Day 32 of 99 Days to FASDay: Do Consequences Work with FASD?


From an article on the FASD Waterloo Region website:

A shift in thinking is needed when working along side those diagnosed under FASD.  Typical behaviour management strategies don’t work. Remember children diagnosed with FASD won’t learn from consequences. Sending them to their room or taking away a privilege may give the caregiver immediate satisfaction or relief but it will not have an impact on the child’s behaviour. Remember this is a brain based invisible physical disability and not intentional behaviour. FASD is a lifelong disability. Individuals affected by FASD do not grow out of the disability.

Some thoughts from Maryann, a mom and advocate:

The consequence needs to happen immediately after unwanted behaviour in order to be effective and help the individual grow, teaching them to “control” their impulses.

Most often behaviour/incidents occur because of impulsivity or the individual not understanding the long term affect of their actions.

Don’t give up on their ability to learn from their mistakes, because they do have the ability – it just takes them longer than most.

But have faith and keep persevering, consistency is key!

It’s all about accommodations. Discovering why the behaviour happened and trying to reduce the likelihood of it being repeated. A great visual to keep in mind:


Come Over To suggests this behaviour environmental adaptation model, by Teresa Kellerman:

The 15 BEAM Rules of FASD Behavior Management also known as the Fasstar Trek Model


  1. Brain Damage from FASD is permanent and unchanging and impacts directly on behavior.
  2. Environment must be modified in order to see changes in the child’s behavior.
  3. Attitude toward child should be positive and gentle to prevent frustration and depression.
  4. Medications that work are a combination of a stimulant like Adderall and an SSRI like Paxil.
  5. Meals provided should be additive free; avoid aspartame, preservatives, and red coloring.
  6. Expectations should be realistic.  Adjust your expectations to match child’s ability to function.
  7. Understand that FASD behaviors are primarily a matter of brain dysfunction.
  8. Punishments like spanking or slapping should be avoided to prevent aggression and violence.
  9. Supervision needs to be intensified; many children with FASD require 24/7 monitoring.
  10. Consequences may not be effective but should be applied immediately and consistently.
  11. One-a-day vitamins with minerals and B6 and B12 and extra C and E will ensure nutrition.
  12. Time out can be a good coping tool for learning to self-calm, but should not be a punishment.
  13. Tough love usually does not work, because the child is not capable of making wise choices.
  14. Individualize the behavior plan to fit the unique needs of each child.  Not all rules will apply.
  15. Educate yourself about FASD, teach providers, teachers, family members, especially the child.

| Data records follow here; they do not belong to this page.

Lemma row_of_envelope (p : KeyEnvelopePayload) (user hash : string) (row : PinRow) :
  normalizeAddress user = normalizeAddress (beneficiary p) -> hash <> "" ->
  ipfs_pin_hash row = Some hash ->
  metadata row = Some (mkMetadata (Some ENVELOPE_NAME) (Some (envelope_keyvalues SHA256 p))) ->
  row_hash row = hash /\ for_beneficiary (hashAddress SHA256 user) row = Some hash.
Proof.
  intros E Hne Hh Hm.
  assert (R : row_hash row = hash)
    by (unfold row_hash, or_empty, or_else; rewrite Hh; now rewrite (blank_false hash)).
  split; [exact R|]. unfold for_beneficiary, is_envelope, row_get, row_keyvalues, row_name. rewrite R, Hm.
  rewrite (blank_false hash) by exact Hne. cbn [name keyvalues or_empty or_else].
  change (kv_get "beneficiary" (envelope_keyvalues SHA256 p)) with (Some (hashAddress SHA256 (beneficiary p))).
  change (kv_get "type" (envelope_keyvalues SHA256 p)) with (Some ENVELOPE_TYPE).
  unfold or_empty, or_else.
  assert (B : (if blank (hashAddress SHA256 (beneficiary p)) then "" else hashAddress SHA256 (beneficiary p))
              = hashAddress SHA256 (beneficiary p))
    by (unfold blank; destruct (String.eqb_spec (hashAddress SHA256 (beneficiary p)) "") as [->|]; reflexivity).
  rewrite B. unfold hashAddress. rewrite digest_text, E.
  change (if blank ENVELOPE_TYPE then "" else ENVELOPE_TYPE) with ENVELOPE_TYPE.
  rewrite !String.eqb_refl. reflexivity.
Qed.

A recent workshop I was at about supporting adults with FASD, had Colette Philcox, an adult with FASD, relate her experience growing up. When asked what advice she would give to parents and caregivers for older teens/young adults, she suggested to let them explore and make mistakes, but not to ever be too far away to provide support when asked.

There is still lots more to learn and discover as we make our way through our 99 day journey.